§ **What needs to be done**
Only the lines from the first line of the records through the line containing "match at_argmin (fun i => i - x)" belong in the answer. Copy them exactly.

§ **Data for processing**

--- START ---

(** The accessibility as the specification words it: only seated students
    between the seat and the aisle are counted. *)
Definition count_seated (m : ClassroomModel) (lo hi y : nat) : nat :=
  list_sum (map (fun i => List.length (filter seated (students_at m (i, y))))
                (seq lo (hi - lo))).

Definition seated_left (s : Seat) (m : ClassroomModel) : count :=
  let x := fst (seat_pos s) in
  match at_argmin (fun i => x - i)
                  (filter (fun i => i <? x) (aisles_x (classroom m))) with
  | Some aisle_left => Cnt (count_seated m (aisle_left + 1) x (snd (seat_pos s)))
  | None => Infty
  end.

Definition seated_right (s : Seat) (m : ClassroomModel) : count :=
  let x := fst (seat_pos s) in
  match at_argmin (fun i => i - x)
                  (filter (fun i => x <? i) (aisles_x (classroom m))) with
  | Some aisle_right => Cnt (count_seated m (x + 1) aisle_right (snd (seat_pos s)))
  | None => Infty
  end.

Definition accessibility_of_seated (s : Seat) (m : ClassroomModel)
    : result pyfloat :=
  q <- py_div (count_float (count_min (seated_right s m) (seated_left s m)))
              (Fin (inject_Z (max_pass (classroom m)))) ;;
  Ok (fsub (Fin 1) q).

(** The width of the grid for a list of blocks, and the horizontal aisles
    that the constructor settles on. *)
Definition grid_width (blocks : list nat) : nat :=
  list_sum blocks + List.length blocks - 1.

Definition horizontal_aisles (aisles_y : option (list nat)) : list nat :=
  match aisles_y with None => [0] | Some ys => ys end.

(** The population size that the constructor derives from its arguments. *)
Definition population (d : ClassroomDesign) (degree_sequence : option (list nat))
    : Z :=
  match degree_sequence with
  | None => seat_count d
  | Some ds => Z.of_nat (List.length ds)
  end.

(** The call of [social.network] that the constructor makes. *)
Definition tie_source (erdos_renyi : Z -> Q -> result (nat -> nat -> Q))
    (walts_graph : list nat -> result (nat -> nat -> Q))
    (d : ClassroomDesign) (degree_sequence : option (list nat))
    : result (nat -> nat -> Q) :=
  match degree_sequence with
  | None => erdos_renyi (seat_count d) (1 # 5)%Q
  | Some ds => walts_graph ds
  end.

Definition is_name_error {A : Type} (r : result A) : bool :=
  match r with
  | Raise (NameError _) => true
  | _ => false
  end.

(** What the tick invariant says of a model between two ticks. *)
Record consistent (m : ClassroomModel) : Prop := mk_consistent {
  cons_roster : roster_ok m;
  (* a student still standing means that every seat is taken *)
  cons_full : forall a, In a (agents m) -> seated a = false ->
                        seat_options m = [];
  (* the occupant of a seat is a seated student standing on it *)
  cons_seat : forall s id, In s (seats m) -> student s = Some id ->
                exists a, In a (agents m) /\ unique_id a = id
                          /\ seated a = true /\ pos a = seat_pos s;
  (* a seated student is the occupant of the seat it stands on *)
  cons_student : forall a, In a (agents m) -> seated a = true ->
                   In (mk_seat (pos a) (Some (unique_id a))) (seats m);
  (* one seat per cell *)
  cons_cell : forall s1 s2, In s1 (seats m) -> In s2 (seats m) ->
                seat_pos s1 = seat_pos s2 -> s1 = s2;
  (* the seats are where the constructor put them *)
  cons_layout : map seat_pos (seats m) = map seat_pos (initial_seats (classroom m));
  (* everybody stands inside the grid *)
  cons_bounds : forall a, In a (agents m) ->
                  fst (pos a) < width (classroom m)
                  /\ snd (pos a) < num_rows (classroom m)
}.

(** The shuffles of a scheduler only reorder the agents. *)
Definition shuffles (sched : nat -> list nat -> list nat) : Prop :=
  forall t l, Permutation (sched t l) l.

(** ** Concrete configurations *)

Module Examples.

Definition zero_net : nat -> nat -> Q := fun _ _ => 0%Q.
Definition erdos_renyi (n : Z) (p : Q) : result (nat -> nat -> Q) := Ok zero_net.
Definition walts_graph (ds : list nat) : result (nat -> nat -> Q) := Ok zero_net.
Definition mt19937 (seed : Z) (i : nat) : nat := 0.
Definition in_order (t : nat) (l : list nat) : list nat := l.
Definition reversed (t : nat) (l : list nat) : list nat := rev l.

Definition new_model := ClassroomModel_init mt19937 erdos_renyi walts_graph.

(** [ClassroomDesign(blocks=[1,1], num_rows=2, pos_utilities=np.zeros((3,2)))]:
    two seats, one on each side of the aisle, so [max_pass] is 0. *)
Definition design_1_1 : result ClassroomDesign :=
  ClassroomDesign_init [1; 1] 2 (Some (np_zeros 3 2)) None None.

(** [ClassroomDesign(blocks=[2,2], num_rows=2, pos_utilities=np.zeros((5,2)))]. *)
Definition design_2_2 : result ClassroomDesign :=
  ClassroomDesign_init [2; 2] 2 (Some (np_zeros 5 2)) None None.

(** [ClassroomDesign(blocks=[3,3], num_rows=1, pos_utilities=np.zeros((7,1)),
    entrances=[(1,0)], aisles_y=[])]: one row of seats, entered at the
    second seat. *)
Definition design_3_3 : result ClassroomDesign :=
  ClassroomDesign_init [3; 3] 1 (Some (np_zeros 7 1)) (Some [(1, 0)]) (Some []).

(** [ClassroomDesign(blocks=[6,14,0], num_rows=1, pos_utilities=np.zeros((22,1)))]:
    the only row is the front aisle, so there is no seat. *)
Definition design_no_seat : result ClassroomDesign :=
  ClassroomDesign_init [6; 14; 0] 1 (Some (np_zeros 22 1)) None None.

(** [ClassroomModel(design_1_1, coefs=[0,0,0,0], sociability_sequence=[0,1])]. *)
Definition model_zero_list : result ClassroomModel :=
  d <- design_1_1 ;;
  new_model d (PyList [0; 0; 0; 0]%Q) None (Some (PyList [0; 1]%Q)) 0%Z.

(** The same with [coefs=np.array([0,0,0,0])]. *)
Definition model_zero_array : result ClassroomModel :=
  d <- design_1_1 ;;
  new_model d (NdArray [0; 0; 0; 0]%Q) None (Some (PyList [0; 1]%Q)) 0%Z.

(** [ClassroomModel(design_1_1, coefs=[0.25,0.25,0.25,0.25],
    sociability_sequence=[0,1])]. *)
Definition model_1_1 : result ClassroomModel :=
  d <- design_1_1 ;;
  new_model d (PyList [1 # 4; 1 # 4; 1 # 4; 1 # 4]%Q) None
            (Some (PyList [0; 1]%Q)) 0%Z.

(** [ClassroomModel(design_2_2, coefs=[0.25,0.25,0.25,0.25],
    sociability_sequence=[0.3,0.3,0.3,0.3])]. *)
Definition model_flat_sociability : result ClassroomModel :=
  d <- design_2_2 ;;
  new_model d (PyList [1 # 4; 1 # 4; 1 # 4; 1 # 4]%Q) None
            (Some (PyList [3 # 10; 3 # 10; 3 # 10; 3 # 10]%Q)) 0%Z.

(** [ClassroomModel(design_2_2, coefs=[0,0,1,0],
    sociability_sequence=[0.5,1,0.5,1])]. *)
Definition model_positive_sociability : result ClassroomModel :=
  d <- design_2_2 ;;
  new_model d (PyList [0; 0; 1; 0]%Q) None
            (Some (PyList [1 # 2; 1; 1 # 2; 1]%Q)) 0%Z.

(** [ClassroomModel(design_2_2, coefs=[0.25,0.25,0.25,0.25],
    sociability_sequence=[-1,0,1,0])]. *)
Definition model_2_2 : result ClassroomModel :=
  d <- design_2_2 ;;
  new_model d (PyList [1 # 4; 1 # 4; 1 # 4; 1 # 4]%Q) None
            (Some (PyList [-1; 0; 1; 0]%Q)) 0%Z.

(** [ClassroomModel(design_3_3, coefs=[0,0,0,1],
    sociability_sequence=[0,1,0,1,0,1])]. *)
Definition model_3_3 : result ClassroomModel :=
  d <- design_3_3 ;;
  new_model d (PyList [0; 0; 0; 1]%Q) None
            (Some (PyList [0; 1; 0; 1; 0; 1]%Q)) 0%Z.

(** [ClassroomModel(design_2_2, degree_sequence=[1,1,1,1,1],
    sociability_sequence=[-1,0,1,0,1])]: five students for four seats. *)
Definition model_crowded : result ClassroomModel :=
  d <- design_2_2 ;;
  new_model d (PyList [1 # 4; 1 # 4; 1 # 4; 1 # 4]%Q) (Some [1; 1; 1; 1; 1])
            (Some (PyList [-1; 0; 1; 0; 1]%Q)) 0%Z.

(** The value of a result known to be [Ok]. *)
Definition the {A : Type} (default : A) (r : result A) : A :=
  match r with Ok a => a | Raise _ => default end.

--- END ---

§ **Your response**
(** The accessibility as the specification words it: only seated students
    between the seat and the aisle are counted. *)
Definition count_seated (m : ClassroomModel) (lo hi y : nat) : nat :=
  list_sum (map (fun i => List.length (filter seated (students_at m (i, y))))
                (seq lo (hi - lo))).

Definition seated_left (s : Seat) (m : ClassroomModel) : count :=
  let x := fst (seat_pos s) in
  match at_argmin (fun i => x - i)
                  (filter (fun i => i <? x) (aisles_x (classroom m))) with
  | Some aisle_left => Cnt (count_seated m (aisle_left + 1) x (snd (seat_pos s)))
  | None => Infty
  end.

Definition seated_right (s : Seat) (m : ClassroomModel) : count :=
  let x := fst (seat_pos s) in
  match at_argmin (fun i => i - x)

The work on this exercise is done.